Днем – заседание правления Общества Каница. Председательствовал бывший министр внутренних дел Лёбелль. Некий младший Рихтгофен, ныне старший студенческий староста в Лейпциге, сообщил сведения о жизни нынешних активистов. Минимальная стипендия – 500 марок. Это соответствует примерно 250 маркам прежних времен; но на эти деньги теперь можно позволить себе гораздо меньше, чем раньше на 250 марок. Они платят 3 марки за питание; мясо получают лишь дважды в неделю; в остальное время – овощи и много картофеля. Около половины активистов, сплошь юноши из лучших старых семей, имеют не более минимального взноса – 500 марок. При этом стоит отметить, что молодой двадцатилетний рабочий сегодня зарабатывает около 3 марок в час, то есть примерно 24 марки в день, а значит, свыше 650 марок в месяц. Таким образом, студент из хорошей семьи находится в значительно более тяжелом положении, чем его ровесник-рабочий. Со временем это неизбежно окажет мощное влияние, в том числе на культуру. Из беседы с Рихтгофеном я вынес впечатление, что жизнь этих молодых лейпцигских студентов, принадлежащих к наиболее обеспеченной учащейся молодежи, крайне скудна, граничит с нищетой. Мы по собственной инициативе решили выплачивать продовольственную доплату, чтобы молодые люди могли лучше питаться; по 30 марок в месяц на каждого активиста.
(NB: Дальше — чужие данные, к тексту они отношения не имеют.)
Lemma prefix_append (s t : string) : String.prefix s (s +:+ t) = true.
Proof.
  induction s as [|c s IH]; simpl; [now destruct t |].
  destruct (ascii_dec c c) as [_|Hne]; [exact IH | now destruct Hne].
Qed.

Lemma contains_prefix (sub s : string) :
  String.prefix sub s = true → contains sub s = true.
Proof. intros H. destruct s; cbn [contains]; now rewrite H. Qed.

(** [sub in pre + sub + post] *)
Lemma contains_middle (sub pre post : string) :
  contains sub (pre +:+ sub +:+ post) = true.
Proof.
  induction pre as [|c pre IH].
  - change (EmptyString +:+ sub +:+ post) with (sub +:+ post).
    apply contains_prefix, prefix_append.
  - change (String c pre +:+ sub +:+ post) with (String c (pre +:+ sub +:+ post)).
    cbn [contains]. rewrite IH. apply orb_true_r.
Qed.

End Substrings.

(** ** Publishing ([publish_sensor_data] of both servers) *)

Section Publishing.

Context {float : Type}.
Variable repr_float : float → string.
Variable repr_str : string → string.

Lemma iot_demo_missing (request : IotDemo.IoTRequest (float := float)) :
  filter (λ p, IotDemo.attr_is_none request p = true) IotDemo.required = absent request.
Proof.
  destruct request as [[p|] [t|] k [sd|]]; reflexivity.
Qed.

(** What the presence check of [iot_demo]'s publish answers when it is
    handed a request object with an attribute that is [None]. *)
Lemma needs_elicitation_names_absent (request : IotDemo.IoTRequest (float := float)) :
  (∀ p sd,
     IotDemo.platform request = Some p →
     IotDemo.target request = None →
     IotDemo.sensor_data request = Some sd →
     IotDemo.publish_sensor_data request = Return (IotDemo.needs_elicitation ["target"]))
  ∧ (absent request ≠ [] →
     IotDemo.publish_sensor_data request
     = Return (IotDemo.needs_elicitation (absent request))).
Proof.
  split.
  - intros p sd Hp Ht Hsd. destruct request as [pl tg k sdo]; simpl in *; subst.
    reflexivity.
  - intros Hne. unfold IotDemo.publish_sensor_data.
    rewrite iot_demo_missing.
    destruct (absent request); [now destruct Hne | reflexivity].
Qed.

(** C4 (amended): for a request with platform thingsboard,
    [vehicle_gateway]'s publish returns the ThingsBoard sink's
    confirmation, which contains the target address and the platform name
    written ThingsBoard; [iot_demo]'s publish returns a success outcome
    whose message is [Published to thingsboard], which contains the
    platform name (the target is not part of it). *)
Theorem publish_thingsboard_confirmation :
  (∀ request : VehicleGateway.IoTRequest (float := float),
     VehicleGateway.platform request = "thingsboard" →
     VehicleGateway.publish_sensor_data repr_float repr_str request
     = VehicleGateway.send_to_thingsboard
         (VehicleGateway.target request) (VehicleGateway.api_key request)
         (VehicleGateway.dict_exclude_none repr_float repr_str
            (VehicleGateway.sensor_data request))
     ∧ contains (VehicleGateway.target request)
         (VehicleGateway.publish_sensor_data repr_float repr_str request) = true
     ∧ contains "ThingsBoard"
         (VehicleGateway.publish_sensor_data repr_float repr_str request) = true)
  ∧ (∀ (request : IotDemo.IoTRequest (float := float)) t sd,
       IotDemo.platform request = Some "thingsboard" →
       IotDemo.target request = Some t →
       IotDemo.sensor_data request = Some sd →
       IotDemo.publish_sensor_data request
       = Return (IotDemo.success "Published to thingsboard" sd)
       ∧ contains "thingsboard" "Published to thingsboard" = true).
Proof.
  split.
  - intros request Hp.
    assert (VehicleGateway.publish_sensor_data repr_float repr_str request
            = VehicleGateway.send_to_thingsboard
                (VehicleGateway.target request) (VehicleGateway.api_key request)
                (VehicleGateway.dict_exclude_none repr_float repr_str
                   (VehicleGateway.sensor_data request))) as E.
    { unfold VehicleGateway.publish_sensor_data. now rewrite Hp. }
    rewrite E. split; [reflexivity |].
    unfold VehicleGateway.send_to_thingsboard. split.
    + apply contains_middle.
    + apply (contains_middle "ThingsBoard" "[Mock] Sent to ").
  - intros request t sd Hp Ht Hsd. split; [| reflexivity].
    destruct request as [pl tg k sdo]; simpl in *; subst. reflexivity.
Qed.

(** C5 (amended): for a platform outside the recognized ones,
    [vehicle_gateway]'s publish returns the unsupported-platform answer;
    [iot_demo]'s publish does not look at the platform value and returns
    a success outcome naming it, whatever it is. *)
Theorem publish_unrecognized_platform :
  (∀ request : VehicleGateway.IoTRequest (float := float),
     VehicleGateway.platform request ∉ VehicleGateway.platform_literals →
     VehicleGateway.publish_sensor_data repr_float repr_str request
     = "Unsupported platform")
  ∧ (∀ (request : IotDemo.IoTRequest (float := float)) p t sd,
       IotDemo.platform request = Some p →
       IotDemo.target request = Some t →
       IotDemo.sensor_data request = Some sd →
       IotDemo.publish_sensor_data request
       = Return (IotDemo.success ("Published to " +:+ p) sd)).
Proof.
  split.
  - intros request Hp. unfold VehicleGateway.platform_literals in Hp.
    repeat (apply not_elem_of_cons in Hp as [?%String.eqb_neq Hp]).
    unfold VehicleGateway.publish_sensor_data.
    now repeat match goal with H : (_ =? _)%string = false |- _ => rewrite H; clear H end.
  - intros request p t sd Hp Ht Hsd.
    destruct request as [pl tg k sdo]; simpl in *; subst. reflexivity.
Qed.

End Publishing.

Section PublishingExamples.
Import Samples.

(** C4, as the claim states it, fails on [iot_demo]'s publish: the success
    message for platform thingsboard does not contain the target. *)
Lemma publish_success_message_omits_target :
  IotDemo.publish_sensor_data
    (demo_request (Some "thingsboard") (Some "http://tb.local/api/v1/telemetry"))
  = Return (IotDemo.success "Published to thingsboard" climate)
  ∧ contains "http://tb.local/api/v1/telemetry" "Published to thingsboard" = false.
Proof. split; reflexivity. Qed.

(** The ThingsBoard sink spells the platform name with capitals: the
    identifier [thingsboard] itself need not occur in its message. *)
Example thingsboard_sink_message :
  VehicleGateway.publish_sensor_data repr_whole id
    (gateway_request "thingsboard" "http://tb.local/api")
  = "[Mock] Sent to ThingsBoard at http://tb.local/api with token=tok: {"
    +:+ squote +:+ "speed" +:+ squote +:+ ": 10.0, "
    +:+ squote +:+ "rpm" +:+ squote +:+ ": 20.0, "
    +:+ squote +:+ "fuel" +:+ squote +:+ ": 5.0}"
  ∧ contains "thingsboard"
      (VehicleGateway.publish_sensor_data repr_whole id
         (gateway_request "thingsboard" "http://tb.local/api")) = false.
Proof. split; reflexivity. Qed.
Херцфельде принес мне первый новый номер Die Pleite, вышедший сегодня. – Мейер-Грефе читал в Новой сецессии свою пьесу Чистый цвет.
Выступление бельгийца Поля Колена в Палате лордов, имеющее целью создание немецкого отделения объединения «Кларте»[410]. Зал переполнен. Всё прошло без помех. Шикеле переводил на немецкий.
Я пригласил Колена, Шикеле, Гильфердинга и Брайтшайда на обед в клуб. Составили списки для «Кларте». У Шикеле и Колена вышел крупный конфликт с Хиллером. После обеда присоединились Тилла Дюриё и Дойблер. Мы с Дойблером, Шикеле и Коленом засиделись до трех.
Собрание в художественном салоне Кассирера, посвященное основанию [немецкого отделения] «Кларте». Шикеле произнес речь. Брайтшайд председательствовал. Бессодержательные выступления. После этого у Ласкер-Шюлер хватило бесцеремонности подбить Дойблера на то, чтобы он представил меня ей. Уже четыре года я пытаюсь избегать этой отвратительной особы. Дойблер, как мастодонт, выполнил поручение так неуклюже, что мне не удалось избежать представления. Я поздоровался и откланялся.
Иоганнес Р. Бехер привел ко мне на обед Риллу, редактора журнала Erde. Засиделись до двух часов ночи. Рилла, радикальный коммунист, производит впечатление свежего, умного и воспитанного человека.
Сегодня в Париже ратифицирован мир; война окончена. Для Европы начинается ужасное время, предгрозовая духота, которая разрешится взрывом, вероятно, еще более страшным, чем мировая война. У нас же все признаки продолжающегося роста национализма.